Task objective :: Begin with the first line of the entries below and reproduce each line exactly, ending with the line that holds "- a Python [dict]".

--

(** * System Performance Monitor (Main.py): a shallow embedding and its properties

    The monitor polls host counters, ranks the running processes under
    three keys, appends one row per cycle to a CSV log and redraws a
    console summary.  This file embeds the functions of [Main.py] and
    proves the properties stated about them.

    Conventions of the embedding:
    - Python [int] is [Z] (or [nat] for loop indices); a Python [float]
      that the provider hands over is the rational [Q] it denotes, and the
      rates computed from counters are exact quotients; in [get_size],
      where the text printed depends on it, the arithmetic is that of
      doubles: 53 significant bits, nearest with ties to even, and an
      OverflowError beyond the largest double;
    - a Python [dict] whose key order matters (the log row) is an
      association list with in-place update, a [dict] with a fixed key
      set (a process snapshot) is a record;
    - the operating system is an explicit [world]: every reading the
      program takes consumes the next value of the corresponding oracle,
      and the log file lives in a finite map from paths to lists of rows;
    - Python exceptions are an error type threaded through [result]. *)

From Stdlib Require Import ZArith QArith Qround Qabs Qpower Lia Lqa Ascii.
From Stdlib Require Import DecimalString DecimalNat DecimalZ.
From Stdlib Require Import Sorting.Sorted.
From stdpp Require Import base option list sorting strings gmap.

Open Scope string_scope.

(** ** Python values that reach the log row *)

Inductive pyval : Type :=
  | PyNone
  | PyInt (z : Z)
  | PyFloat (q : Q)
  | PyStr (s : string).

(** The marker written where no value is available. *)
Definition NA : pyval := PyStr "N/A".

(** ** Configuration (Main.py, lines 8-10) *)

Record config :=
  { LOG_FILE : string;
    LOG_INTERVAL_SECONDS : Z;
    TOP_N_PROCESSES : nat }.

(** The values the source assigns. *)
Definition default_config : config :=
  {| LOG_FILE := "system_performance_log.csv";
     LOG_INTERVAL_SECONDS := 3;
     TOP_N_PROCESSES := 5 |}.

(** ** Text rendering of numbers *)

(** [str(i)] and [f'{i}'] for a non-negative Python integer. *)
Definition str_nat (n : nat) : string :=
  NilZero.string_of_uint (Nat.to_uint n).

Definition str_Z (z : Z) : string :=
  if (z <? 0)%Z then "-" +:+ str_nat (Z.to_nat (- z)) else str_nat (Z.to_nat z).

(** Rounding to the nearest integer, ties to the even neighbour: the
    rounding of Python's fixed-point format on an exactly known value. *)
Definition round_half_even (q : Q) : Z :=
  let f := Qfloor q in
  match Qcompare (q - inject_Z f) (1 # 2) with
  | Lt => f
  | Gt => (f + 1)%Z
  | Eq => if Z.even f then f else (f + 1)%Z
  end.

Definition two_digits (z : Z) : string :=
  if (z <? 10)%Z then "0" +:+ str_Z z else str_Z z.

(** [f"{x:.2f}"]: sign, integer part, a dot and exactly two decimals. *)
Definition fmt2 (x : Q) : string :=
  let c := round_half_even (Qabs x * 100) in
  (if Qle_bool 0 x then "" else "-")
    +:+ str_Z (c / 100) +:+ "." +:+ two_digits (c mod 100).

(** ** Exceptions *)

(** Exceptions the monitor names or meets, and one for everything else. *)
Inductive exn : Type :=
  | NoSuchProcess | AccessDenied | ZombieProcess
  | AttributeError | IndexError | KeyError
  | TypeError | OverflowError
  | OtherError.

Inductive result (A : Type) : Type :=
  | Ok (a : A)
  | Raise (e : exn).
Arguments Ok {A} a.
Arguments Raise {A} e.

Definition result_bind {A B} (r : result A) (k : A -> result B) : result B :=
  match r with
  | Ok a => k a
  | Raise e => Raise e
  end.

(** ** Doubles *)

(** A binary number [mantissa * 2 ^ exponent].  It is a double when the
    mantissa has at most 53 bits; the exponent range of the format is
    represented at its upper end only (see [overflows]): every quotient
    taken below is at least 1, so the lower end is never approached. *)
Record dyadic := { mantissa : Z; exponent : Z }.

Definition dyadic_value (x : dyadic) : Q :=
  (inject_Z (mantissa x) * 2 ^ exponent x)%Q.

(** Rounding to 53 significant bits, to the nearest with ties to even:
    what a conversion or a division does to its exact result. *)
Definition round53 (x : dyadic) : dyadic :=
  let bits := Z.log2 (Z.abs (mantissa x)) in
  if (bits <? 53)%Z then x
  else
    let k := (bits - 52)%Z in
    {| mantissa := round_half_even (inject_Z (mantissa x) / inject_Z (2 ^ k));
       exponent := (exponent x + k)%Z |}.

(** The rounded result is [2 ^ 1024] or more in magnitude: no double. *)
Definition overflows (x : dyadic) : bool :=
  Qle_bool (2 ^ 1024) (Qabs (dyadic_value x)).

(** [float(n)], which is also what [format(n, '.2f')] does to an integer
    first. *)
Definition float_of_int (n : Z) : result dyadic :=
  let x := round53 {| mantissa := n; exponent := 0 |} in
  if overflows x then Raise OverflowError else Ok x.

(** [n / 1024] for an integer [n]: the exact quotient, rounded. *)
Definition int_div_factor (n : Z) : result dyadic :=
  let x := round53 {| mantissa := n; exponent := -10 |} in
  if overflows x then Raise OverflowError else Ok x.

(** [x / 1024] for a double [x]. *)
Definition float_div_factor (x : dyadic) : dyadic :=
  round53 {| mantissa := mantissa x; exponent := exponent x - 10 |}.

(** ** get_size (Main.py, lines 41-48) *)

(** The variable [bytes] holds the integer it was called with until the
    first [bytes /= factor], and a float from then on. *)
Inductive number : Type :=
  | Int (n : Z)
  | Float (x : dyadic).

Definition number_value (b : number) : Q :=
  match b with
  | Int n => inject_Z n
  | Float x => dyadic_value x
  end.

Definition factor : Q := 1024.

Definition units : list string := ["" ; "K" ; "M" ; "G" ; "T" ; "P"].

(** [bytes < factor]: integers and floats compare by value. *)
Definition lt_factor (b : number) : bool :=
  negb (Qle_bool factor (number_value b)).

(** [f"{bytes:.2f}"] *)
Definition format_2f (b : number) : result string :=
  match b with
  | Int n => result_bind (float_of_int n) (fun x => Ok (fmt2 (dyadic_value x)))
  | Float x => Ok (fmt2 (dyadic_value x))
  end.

--

Answer ::
(** * System Performance Monitor (Main.py): a shallow embedding and its properties

    The monitor polls host counters, ranks the running processes under
    three keys, appends one row per cycle to a CSV log and redraws a
    console summary.  This file embeds the functions of [Main.py] and
    proves the properties stated about them.

    Conventions of the embedding:
    - Python [int] is [Z] (or [nat] for loop indices); a Python [float]
      that the provider hands over is the rational [Q] it denotes, and the
      rates computed from counters are exact quotients; in [get_size],
      where the text printed depends on it, the arithmetic is that of
      doubles: 53 significant bits, nearest with ties to even, and an
      OverflowError beyond the largest double;
    - a Python [dict] whose key order matters (the log row) is an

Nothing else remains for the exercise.